Requirement –
Going line by line through the records below, count those containing the word "option", then give only the count.

■ ■ ■

(* ===== verification/Commands.v ===== *)
(** One-shot commands: the history and the local request of state_store/commands.rs, and the part of
    runtime/daemon.rs that takes commands from the gateway and from the local request, decides
    each, runs it or hands it to a task, records its result and acknowledges it. *)
From S2P Require Import Prelude Text Host Fmt Throttle BTree Requests.
From stdpp Require Import pretty.

(** * Data *)

(** [wist_api::status]; a command is all the gateway says of it. *)
Record AgentCommand := mk_command {
  ac_command_id : string;
  ac_requested_at_ms : Z;
  ac_kind : string;
  ac_params : string;
}.
Record AgentCommandAck := mk_command_ack {
  ak_command_id : string;
  ak_outcome : string;
  ak_detail : string;
}.

#[export] Instance command_eq_dec : EqDecision AgentCommand.
Proof. solve_decision. Defined.

(** [wist_api::status::command_kind] and [command_outcome]. *)
Class CommandVocabulary := {
  REFRESH_FACTS : string;
  INVESTIGATE : string;
  SUCCEEDED : string;
  FAILED : string;
  UNSUPPORTED : string;
  STALE : string;
  THROTTLED : string;
  ACCEPTED : string;
  NO_UPLINK : string;
}.
(** The two kinds are different words. *)
Class CommandVocabularyLaws `{CommandVocabulary} : Prop := { kinds_differ : REFRESH_FACTS ≠ INVESTIGATE }.

(** ** state_store/commands.rs *)

Definition HISTORY_LIMIT : nat := 64.
Definition REQUEST_FILE : string := "command.request.json".
Definition HISTORY_FILE : string := "command_history.json".

Record CommandRecord := mk_command_record {
  cr_command_id : string;
  cr_kind : string;
  cr_outcome : string;
  cr_detail : string;
  cr_completed_at_ms : Z;
}.

(** [CommandHistory]: its entries, oldest first. *)
Record CommandHistory := mk_history { ch_entries : list CommandRecord }.
Definition history_default : CommandHistory := mk_history [].

Definition is_record_of (command_id : string) (entry : CommandRecord) : bool :=
  String.eqb (cr_command_id entry) command_id.

(** [CommandHistory::find] *)
Definition history_find (command_id : string) (h : CommandHistory) : option CommandRecord :=
  find_first (is_record_of command_id) (rev (ch_entries h)).

(** [CommandHistory::record] *)
Definition history_record (record : CommandRecord) (h : CommandHistory) : CommandHistory :=
  let entries :=
    (List.filter (λ entry, negb (is_record_of (cr_command_id record) entry)) (ch_entries h)
     ++ [record])%list in
  mk_history (if Nat.ltb HISTORY_LIMIT (length entries)
              then drop (length entries - HISTORY_LIMIT) entries else entries).

Definition request_path (state_dir : string) : string := path_join state_dir REQUEST_FILE.
Definition history_path (state_dir : string) : string := path_join state_dir HISTORY_FILE.

Inductive SubmitOutcome := Queued | AlreadyPending (command : AgentCommand).

Section CommandStore.
Context `{Host} `{!Json AgentCommand} `{!Json CommandHistory}.

Definition read_request_async (state_dir : string) : M World (option AgentCommand) :=
  r ← try (read_json_async (request_path state_dir));
  match r with
  | Ok command => mret (Some command)
  | Err err => if decide (io_kind err = NotFound) then mret None else throw err
  end.

Definition submit_request_async (state_dir : string) (command : AgentCommand) :
    M World SubmitOutcome :=
  r ← try (read_request_async state_dir);
  match r with
  | Ok (Some pending) => mret (AlreadyPending pending)
  | _ => write_json_atomic_async (request_path state_dir) command;; mret Queued
  end.

Definition remove_request_async (state_dir : string) : M World unit :=
  r ← try (fs_remove (request_path state_dir));
  match r with
  | Ok _ => mret tt
  | Err err => if decide (io_kind err = NotFound) then mret tt else throw err
  end.

Definition load_history_async (state_dir : string) : M World CommandHistory :=
  r ← try (read_json_async (history_path state_dir));
  match r with
  | Ok history => mret history
  | Err err => if decide (io_kind err = NotFound) then mret history_default else throw err
  end.

Definition store_history_async (state_dir : string) (history : CommandHistory) : M World unit :=
  write_json_atomic_async (history_path state_dir) history.

(** [take_local_command]: the request is removed before it is handled; failures are logged. *)
Definition take_local_command (state_dir : string) : M World (option AgentCommand) :=
  r ← try (read_request_async state_dir);
  match r with
  | Ok (Some command) => try (remove_request_async state_dir);; mret (Some command)
  | Ok None => mret None
  | Err _ => try (remove_request_async state_dir);; mret None
  end.
End CommandStore.

(** ** runtime/daemon.rs *)

Definition COMMAND_STALE_MS : Z := 10 * 60 * 1000.

Inductive CommandSource := Local | Remote.
#[export] Instance command_source_eq_dec : EqDecision CommandSource.
Proof. solve_decision. Defined.

(** A running investigation; the task itself is outside the state. *)
Record InflightInvestigation := mk_inflight { if_command : AgentCommand; if_source : CommandSource }.

Inductive CommandVerdict :=
| VUnsupported
| VStale
| VThrottled
| AcceptRefresh
| AcceptProbe (paths : list string)
| AcceptInvestigate (request : InvestigateRequest)
| BadInvestigateParams (detail : string).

■ ■ ■

Task response –
3